International Climatic Changes and Global Warming
For over the past 200 years, the burning of fossil fuels, such as coal and oil, and deforestation, have caused the concentrations of heat-trapping "greenhouse gases" to increase significantly in our atmosphere. This collection documents the U.S. response to the threat posed by climatic change and global warming. The research behind the studies, reports, and analyses represents an exhaustive review of the facts, causes, and economic and political implications of a phenomenon that threatens every region of the world.
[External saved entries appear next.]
(** Dividing an integer below 2^53 by 2^32 is exact. *)
Lemma div_two32_exact :
  forall w, 0 <= w < 9007199254740992 ->
    JS.div (dyadic w 0) (dyadic 4294967296 0) = dyadic w (-32).
Proof.
  intros w Hw.
  destruct (Z.eq_dec w 0) as [E|E]; [subst; reflexivity|].
  rewrite (dyadic_finite w 0 E), (dyadic_finite w (-32) E).
  replace (negative w) with false by (symmetry; apply Z.ltb_ge; lia).
  change (dyadic 4294967296 0) with (S754_finite false 4503599627370496 (-20)).
  pose proof (digits_range w E ltac:(lia)) as D.
  pose proof (mantissa_bounds w ltac:(lia)) as MB.
  unfold JS.div, SFdiv, SFdiv_core_binary, JS.prec, JS.emax.
  rewrite Z2Pos.id by lia.
  rewrite (Zdigits2_log2 (mantissa w)) by lia. rewrite (log2_53 _ MB).
  change (Zdigits2 4503599627370496) with 53.
  rewrite fexp_normal by lia.
  replace (Z.min (52 + 1 + (0 + digits w - 53) - (53 + -20) - 53)
             (0 + digits w - 53 - -20)) with (digits w - 86) by lia.
  replace (0 + digits w - 53 - -20 - (digits w - 86)) with 53 by lia.
  rewrite Z.shiftl_mul_pow2 by lia.
  assert (Ed : Z.div_eucl (mantissa w * 2 ^ 53) 4503599627370496
               = (2 * mantissa w, 0)).
  { pose proof (Z.div_eucl_eq (mantissa w * 2 ^ 53) 4503599627370496 ltac:(lia)) as Q.
    pose proof (Z.mod_pos_bound (mantissa w * 2 ^ 53) 4503599627370496 ltac:(lia)) as R.
    unfold Z.modulo in R.
    destruct (Z.div_eucl (mantissa w * 2 ^ 53) 4503599627370496) as [q r].
    change (2 ^ 53) with 9007199254740992 in Q.
    f_equal; lia. }
  rewrite Ed. change (new_location 4503599627370496 0) with loc_Exact.
  cbn [xorb].
  replace (2 * mantissa w) with (mantissa w * 2 ^ 1) by (rewrite Z.pow_1_r; ring).
  rewrite round_aux_exact by lia.
  f_equal. lia.
Qed.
Nuremberg Laws and Nazi Annulment of German Jewish Nationality
This collection consists of index cards listing the name, date and place of birth, occupation and last address of Jews whose German citizenship was revoked in accordance with the "Nuremberg Laws" of 1935, including Jews from Germany, Austria and Czech Bohemia. The cards are generally in alphabetical order. Suffix names "Israel" for men and "Sara" for women were added by law in 1936 to readily identify persons of Jewish descent.
Liberation Movement in Africa and African America
Africa's entrance into the international arena and American Cold War politics, helped fuel the Civil Rights and the Black Power movements of the 1960s and 1970s. Composed of FBI surveillance files on the activities of the African Liberation Support Committee and All African People's Revolutionary Party; this collection provides two unique views on African American support for liberation struggles in Africa, the issues of Pan-Africanism and Militant Black nationalism, as well as the role of African independence movements as political leverage for domestic Black struggles.
Administrative Histories of U.S. Civilian Agencies: Korean War
During the Korean War, a Federal Defense History Program was established, generating a series of reports from the civilian control agencies. This collection consists of 178 titles from 21 agencies involved in administering the mobilization and managing the economy during this difficult time. These years demonstrated how considerations of national security were to become an integral part of almost every federal policy decision, and how, in most instances, policy was to be administered by civilian agencies with permanent status. These histories are of enormous importance to students of government administration, economics, political science, business, and commerce.